_Saved entries_.
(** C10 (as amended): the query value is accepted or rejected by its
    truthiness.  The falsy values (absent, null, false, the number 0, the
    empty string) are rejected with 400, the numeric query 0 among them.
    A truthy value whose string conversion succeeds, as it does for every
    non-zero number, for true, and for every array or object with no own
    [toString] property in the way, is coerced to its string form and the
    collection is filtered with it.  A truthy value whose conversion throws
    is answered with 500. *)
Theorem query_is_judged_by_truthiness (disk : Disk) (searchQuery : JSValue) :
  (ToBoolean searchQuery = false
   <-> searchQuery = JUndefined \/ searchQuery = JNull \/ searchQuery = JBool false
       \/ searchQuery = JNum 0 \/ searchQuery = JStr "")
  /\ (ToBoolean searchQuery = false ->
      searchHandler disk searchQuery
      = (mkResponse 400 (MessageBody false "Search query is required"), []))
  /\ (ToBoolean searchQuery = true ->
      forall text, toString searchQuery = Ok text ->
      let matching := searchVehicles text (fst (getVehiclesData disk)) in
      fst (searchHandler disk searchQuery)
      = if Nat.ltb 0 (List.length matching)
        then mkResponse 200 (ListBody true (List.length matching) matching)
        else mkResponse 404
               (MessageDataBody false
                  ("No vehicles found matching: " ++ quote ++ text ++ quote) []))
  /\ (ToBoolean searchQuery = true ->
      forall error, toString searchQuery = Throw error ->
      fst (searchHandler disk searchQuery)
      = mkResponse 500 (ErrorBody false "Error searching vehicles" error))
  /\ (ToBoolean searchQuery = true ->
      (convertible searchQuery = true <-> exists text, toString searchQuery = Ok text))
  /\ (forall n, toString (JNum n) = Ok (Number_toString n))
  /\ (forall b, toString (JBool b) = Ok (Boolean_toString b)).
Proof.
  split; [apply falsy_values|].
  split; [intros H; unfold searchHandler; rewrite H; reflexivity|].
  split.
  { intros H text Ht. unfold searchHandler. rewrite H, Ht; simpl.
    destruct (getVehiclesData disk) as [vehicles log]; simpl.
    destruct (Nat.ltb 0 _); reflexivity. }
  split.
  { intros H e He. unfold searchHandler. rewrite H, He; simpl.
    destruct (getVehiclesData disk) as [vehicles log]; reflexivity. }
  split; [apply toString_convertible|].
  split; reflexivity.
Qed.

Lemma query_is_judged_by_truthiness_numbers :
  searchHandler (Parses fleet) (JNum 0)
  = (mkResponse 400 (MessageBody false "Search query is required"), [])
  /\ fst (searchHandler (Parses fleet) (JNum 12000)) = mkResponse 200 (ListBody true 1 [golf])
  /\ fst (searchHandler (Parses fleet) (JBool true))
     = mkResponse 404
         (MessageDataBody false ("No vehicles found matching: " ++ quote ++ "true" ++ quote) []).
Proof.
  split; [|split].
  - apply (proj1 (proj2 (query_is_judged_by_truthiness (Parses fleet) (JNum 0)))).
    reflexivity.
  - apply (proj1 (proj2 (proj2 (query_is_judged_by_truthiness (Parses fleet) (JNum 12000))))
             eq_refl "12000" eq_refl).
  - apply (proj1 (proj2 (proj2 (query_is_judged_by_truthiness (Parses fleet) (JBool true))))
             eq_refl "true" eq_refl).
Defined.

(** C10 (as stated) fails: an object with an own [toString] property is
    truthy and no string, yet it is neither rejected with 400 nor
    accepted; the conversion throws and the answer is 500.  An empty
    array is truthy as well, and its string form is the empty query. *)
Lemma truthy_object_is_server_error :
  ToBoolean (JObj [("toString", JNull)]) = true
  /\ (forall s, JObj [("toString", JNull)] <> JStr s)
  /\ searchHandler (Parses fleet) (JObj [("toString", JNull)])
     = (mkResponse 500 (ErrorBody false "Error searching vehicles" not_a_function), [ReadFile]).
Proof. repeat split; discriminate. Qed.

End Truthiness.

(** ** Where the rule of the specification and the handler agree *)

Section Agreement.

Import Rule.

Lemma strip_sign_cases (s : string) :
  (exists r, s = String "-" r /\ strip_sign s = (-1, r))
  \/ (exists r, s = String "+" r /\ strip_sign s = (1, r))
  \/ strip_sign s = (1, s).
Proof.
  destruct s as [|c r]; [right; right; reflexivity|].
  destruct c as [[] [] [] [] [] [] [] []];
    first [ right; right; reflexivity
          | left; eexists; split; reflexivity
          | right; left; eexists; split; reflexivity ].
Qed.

_Task item_. Please show each line in the records above that contains "ListBody".

_Answer area_.
        then mkResponse 200 (ListBody true (List.length matching) matching)
  /\ fst (searchHandler (Parses fleet) (JNum 12000)) = mkResponse 200 (ListBody true 1 [golf])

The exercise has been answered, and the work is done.